PROMPT: The answer must consist only of the lines from the line with "let! def := of_option" to the line with "isUnusedVariable param &&", both included, exactly as they stand below.

LISTED ENTRIES:
Definition removal_range (func paramIdentifier : node) : eval ((Z * Z) * string) :=
  let params := get_nodes func "params" in
  let! paramIndex := of_option TypeError (parameter_index params paramIdentifier) in
  let! param := of_option TypeError (params !! paramIndex) in
  let! range := range_of param in
  if Nat.eqb (length params) 1 then
    match tokenBefore param with
    | Some openingParenthesis =>
        if t_value openingParenthesis =s "(" then
          let! closingParenthesis := of_option TypeError (getTokenAfter param (fun token => t_value token =s ")")) in
          Ok (((t_range openingParenthesis).1, (t_range closingParenthesis).2), "()")
        else Ok (range, "()")
    | None => Ok (range, "()")
    end
  else if Nat.eqb (length params - 1) paramIndex then
    let! commaBefore := of_option TypeError (getTokenBefore param (fun token => t_value token =s ",")) in
    Ok (match getTokenAfter param (fun token => t_value token =s ",") with
        | Some commaAfter => (((t_range commaBefore).2, (t_range commaAfter).2), "")
        | None => (((t_range commaBefore).1, range.2), "")
        end)
  else
    let! next_param := of_option TypeError (params !! S paramIndex) in
    let! next_range := range_of next_param in
    Ok ((range.1, next_range.1), "").

Definition S1172_getSuggestions (paramVariable : Variable_) : eval (list Suggested) :=
  let! def := of_option TypeError (head (var_defs paramVariable)) in
  let paramIdentifier := def_name def in
  let! range := range_of paramIdentifier in
  let rename := mkSuggested "suggestRenameParameter" [((range.1, range.1), "_")] in
  if match head (parents paramIdentifier) with Some p => same_node p (def_node def) | None => false end then
    let! edit := removal_range (def_node def) paramIdentifier in
    Ok [rename; mkSuggested "suggestRemoveParameter" [edit]]
  else Ok [rename].

Definition is_reported_parameter (param : Variable_) : bool :=
  isUnusedVariable param && negb (isIgnoredParameter param) && negb (isParameterProperty param) && negb (isThisParameter param).

(** The implicit [arguments] of a function is used. *)
Definition uses_arguments (n : node) : bool :=
  match sm_getScope sm n ≫= fun s => sm_scopes sm !! s with
  | Some scope =>
      existsb (fun v => (var_name v =s "arguments") && Nat.eqb (length (identifiers v)) 0 && (0 <? length (var_references v)))
        (omap (variable_at sm) (sco_variables scope))
  | None => false
  end.

Definition reportUnusedArgument (n : node) (functionId : option node) : eval (list (ReportDescriptor * list Suggested)) :=
  if match head (parents n) with Some parent => (type_of parent =s "Property") && str_prop_is parent "kind" "set" | None => false end
  then Ok []
  else if uses_arguments n then Ok []
  else
    let declared := omap (variable_at sm) (declared_variables n) in
    let parametersVariable := match functionId with
                              | Some id => List.filter (fun v => negb (var_name v =s node_name id)) declared
                              | None => declared
                              end in
    on_each (fun param =>
               if is_reported_parameter param then
                 let! id := of_option TypeError (head (identifiers param)) in
                 let! suggest := S1172_getSuggestions param in
                 Ok [(report_data "removeOrRenameParameter" id [("param", var_name param)], suggest)]
               else Ok [])
      parametersVariable.

Definition S1172 (n : node) : eval (list (ReportDescriptor * list Suggested)) :=
  if includes (type_of n) ["FunctionDeclaration"; "FunctionExpression"] then reportUnusedArgument n (get_node n "id")
  else if type_of n =s "ArrowFunctionExpression" then reportUnusedArgument n None
  else Ok [].

End Parameters.

(** ** S1488: variables that are returned at once *)

Section Temporaries.

(** [scope.variableScope], [getText] and [getCommentsAfter]. *)
Context (variableScope : ScopeId -> ScopeId) (getText : node -> string) (getCommentsAfter : node -> list Comment).

Definition getOnlyReturnedVariable (n : node) : option node :=
  if includes (type_of n) ["ReturnStatement"; "ThrowStatement"] then
    argument ← get_node n "argument"; if isIdentifier (Some argument) [] then Some argument else None
  else None.

(** [{ id, init }] *)
Definition getOnlyDeclaredVariable (n : node) : option (node * node) :=
  if type_of n =s "VariableDeclaration" then
    match get_nodes n "declarations" with
    | [d] =>
        id ← get_node d "id";
        init ← get_node d "init";
        if (type_of id =s "Identifier") && negb (truthy (get id "typeAnnotation")) then Some (id, init) else None
    | _ => None
    end
  else None.

Definition scope_variables (scope : ScopeId) : list Variable_ :=
  match sm_scopes sm !! scope with Some s => omap (variable_at sm) (sco_variables s) | None => [] end.

Definition getVariables (n : node) : list Variable_ :=
  match sm_getScope sm n with
  | Some scope =>
      if Nat.eqb (variableScope scope) scope then scope_variables scope
      else scope_variables scope ++ scope_variables (variableScope scope)
  | None => []
  end.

THE ANSWER:
  let! def := of_option TypeError (head (var_defs paramVariable)) in
  let paramIdentifier := def_name def in
  let! range := range_of paramIdentifier in
  let rename := mkSuggested "suggestRenameParameter" [((range.1, range.1), "_")] in
  if match head (parents paramIdentifier) with Some p => same_node p (def_node def) | None => false end then
    let! edit := removal_range (def_node def) paramIdentifier in
    Ok [rename; mkSuggested "suggestRemoveParameter" [edit]]
  else Ok [rename].

Definition is_reported_parameter (param : Variable_) : bool :=
  isUnusedVariable param && negb (isIgnoredParameter param) && negb (isParameterProperty param) && negb (isThisParameter param).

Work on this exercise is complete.